As he was becoming used to this boredom, fidgety but accepting, he noticed the rain letting up, and eventually the waves subsided. The sky broke open and sun streamed through, and his eyes hurt to behold it, and he squinted and covered himself with his arm. His skin warmed and began to itch as the mud on him began to dry and flake.
He scraped fleks off him and wondered at what would come next. More hours passed, and the sun fell again behind clouds, and a certain foreboding darkness crept across the overcast sky. There, in the damp and primal darkness, the toll of his first day and night crept into him, and the eldest did his best to clean the dried mud from the rock and laid down to sleep.
He woke to the sunrise the next day, the first weak beams of the sun’s very top hitting his eyes. The clouds had vanished, and his eyes adjusted to the ever increasing brightness of the quickly rising sun, and suddenly it was day, and everyone around him brown reached out to blue until the met far off in the distance. The eldest felt both a sense of anxiety and a modicum of pleasure at the open expanse of the world about him.
As the day crept on, he stood and stretched and moved about his little rock, but he felt too wary to leave it. Restlessness eventually set him, and he felt the ground around the rock, and was pleased that though it was moist, it was no longer liquid. He pushed his fingers in and then picked up a handful at a time and squeezed, and it pressed through his fingers and fell back into place. He stepped a foot out into it and sunk down to his ankle, but then it held his weight.

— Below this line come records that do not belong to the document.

Lemma elem_of_candidates workers idx w : w ∈ candidates_of workers idx ↔ ∃ j, j ∈ idx ∧ workers !! j = Some w.
Proof. apply list_elem_of_omap. Qed.

(** The copy returned differs from the snapshot only in its flags. *)
Definition same_worker (w c : WorkerSnapshot) : Prop := ∃ f, c = w <| s_Observed := (s_Observed w) <| Flags := f |> |>.

Lemma same_worker_refl w : same_worker w w.
Proof. exists (Flags (s_Observed w)). by destruct w as [????????????? []]. Qed.

Lemma same_worker_flag w c f : same_worker w c → same_worker w (set_flag c f).
Proof. intros [g ->]. by eexists. Qed.

(** [w] has a score within the tolerance of the minimum, an invalid one counting as the median. *)
Definition near_best (sc : scorer) (ws : list WorkerSnapshot) (w : WorkerSnapshot) : Prop :=
  let vs := valid_scores sc ws in
  vs = [] ∨ ∃ b, b ∈ vs ∧ (∀ v, v ∈ vs → fle b v = true) ∧ fle (default (medianOf vs) (score sc w)) (fadd b (fmul tieEps (fabs b))) = true.

Definition work_aware_choice `{GoPlatform} (work : bool) (weights : Weights) (req : InferenceRequest) (ws : list WorkerSnapshot) (w c : WorkerSnapshot) : Prop :=
  if existsb trusted ws then near_best (scorer_of work weights req ws) ws w
  else (∀ w', w' ∈ ws → activeLoad w ≤ activeLoad w') ∧ c = set_flag w ObservedDegraded.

Anxiety again got the better of him, and he retreated to his rock again.
He slept some in the afternoon, and when he awoke his body began to cramp and make discomfiting noises. He stood and stretched again and tested the ground, but this did not alleviate the feeling. Then he noticed one little upshoot from the ground just a little bit away, a white flower dry in the afternoon sun. He sank to his hands and knees, and crawled towards it suspiciously, and when he reached it, he snuck a petal from its flower and put it in his mouth, and chewed and swallowed. He liked the taste, and he liked the feeling of having chewed it and having swallowed, and he plucked another petal and ate it, and another, until all that was left was a little green stalk with a small yellow bulb. More skeptical of the remants, he licked the yellow bulb, but its taste was unpleasant and bitter, and he left that part of the plant alone.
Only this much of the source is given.